Problem requirements: The required answer is each line in the entries below where "DeviceInfo" occurs.

### Records to process

(* ===== verification/PublicRows.v ===== *)
(** The rows of the public schema: accounts, sessions, workspaces, memberships,
    invitations and the credentials of the MCP server.

    One record per table of packages/database/src/client.ts, with the columns that
    the modelled services read or write.  The tables are part of the state of
    TenantDb.v; their indexes and checks are in PublicDb.v. *)

From S2P Require Import Prelude Js Permissions.

Inductive company_status := company_active | company_suspended | company_deleted.
#[export] Instance company_status_eq : EqDecision company_status.
Proof. solve_decision. Defined.

Inductive ApiTokenScope := scope_read | scope_write.
#[export] Instance ApiTokenScope_eq : EqDecision ApiTokenScope.
Proof. solve_decision. Defined.

Inductive AuthTokenType := email_verification | password_reset.
#[export] Instance AuthTokenType_eq : EqDecision AuthTokenType.
Proof. solve_decision. Defined.

Record user_row := mkUser {
  us_id : string; us_name : option jsstring; us_email : jsstring;
  us_avatar_key : option string; us_password_hash : string;
  us_email_verified_at : option Z; us_created_at : Z; us_updated_at : Z }.

Record company_row := mkCompany {
  co_id : string; co_name : jsstring; co_description : option jsstring;
  co_logo_key : option string; co_schema_name : string; co_status : company_status;
  co_created_at : Z; co_updated_at : Z }.

Record stats_row := mkStats {
  st_company_id : string; st_active_users : Z; st_updated_at : Z }.

Record invitation_row := mkInvitation {
  iv_id : string; iv_company_id : string; iv_email : jsstring; iv_role : CompanyMemberRole;
  iv_permissions : PartialPermissions; iv_token : string; iv_invited_by : string;
  iv_expires_at : Z; iv_accepted_at : option Z; iv_created_at : Z }.

Record DeviceInfo := mkDevice {
  dv_name : option string; dv_type : option string;
  dv_ip_address : option string; dv_user_agent : option string }.

Record RetiredRefreshToken := mkRetired { rt_hash : string; rt_expiresAt : Z }.

(** The jsonb column user_sessions.previous_refresh_tokens can hold anything.  Of an item
    only its fields [hash] and [expiresAt] matter: each is a string or not, and the
    instant of a string is what [Date.parse] makes of it, [None] for NaN. *)
Inductive retired_item :=
| RetiredObject (hash : option string) (expiresAt : option (option Z))
| RetiredOther.
Inductive retired_column := RetiredArray (items : list retired_item) | RetiredNotArray.

Record user_session_row := mkUserSession {
  se_id : string; se_user_id : string; se_device : DeviceInfo;
  se_refresh_token : string;  (* its hash *)
  se_previous_refresh_tokens : retired_column;
  se_last_active_at : Z; se_created_at : Z; se_expires_at : Z }.

Record auth_token_row := mkAuthToken {
  at_id : string; at_user_id : string; at_type : AuthTokenType; at_token_hash : string;
  at_expires_at : Z; at_used_at : option Z; at_created_at : Z }.

Record api_token_row := mkApiToken {
  tk_id : string; tk_user_id : string; tk_company_id : string; tk_name : jsstring;
  tk_token_hash : string; tk_token_prefix : string; tk_scopes : list ApiTokenScope;
  tk_last_used_at : option Z; tk_expires_at : option Z; tk_revoked_at : option Z;
  tk_created_at : Z; tk_grant_id : option string; tk_refresh_token_hash : option string;
  tk_refresh_expires_at : option Z; tk_refresh_used_at : option Z }.

Record grant_row := mkGrant {
  gr_id : string; gr_user_id : string; gr_company_id : string; gr_client_id : string;
  gr_scopes : list ApiTokenScope; gr_resource : string; gr_created_at : Z;
  gr_last_used_at : option Z; gr_revoked_at : option Z; gr_revoked_reason : option string }.

Record code_row := mkCode {
  ac_id : string; ac_code_hash : string; ac_client_id : string; ac_user_id : string;
  ac_company_id : string; ac_scopes : list ApiTokenScope; ac_redirect_uri : string;
  ac_code_challenge : string; ac_resource : string; ac_expires_at : Z;
  ac_consumed_at : option Z; ac_created_at : Z }.

Record client_row := mkClient {
  cl_client_id : string; cl_client_name : option jsstring; cl_redirect_uris : list jsstring;
  cl_token_endpoint_auth_method : jsstring; cl_fetched_at : Z; cl_cache_expires_at : Z;
  cl_created_at : Z }.

Record public_tables := mkPublic {
  p_users : list user_row; p_companies : list company_row; p_stats : list stats_row;
  p_members : list member_row; p_invitations : list invitation_row;
  p_user_sessions : list user_session_row; p_auth_tokens : list auth_token_row;
  p_api_tokens : list api_token_row; p_grants : list grant_row; p_codes : list code_row;
  p_clients : list client_row;
  (** The workspaces whose cached membership the process dropped, in order: no table, but
      written outside of transactions like one. *)
  p_invalidated : list string }.

Definition no_public : public_tables := mkPublic [] [] [] [] [] [] [] [] [] [] [] [].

######

The completed task:
Record DeviceInfo := mkDevice {
  se_id : string; se_user_id : string; se_device : DeviceInfo;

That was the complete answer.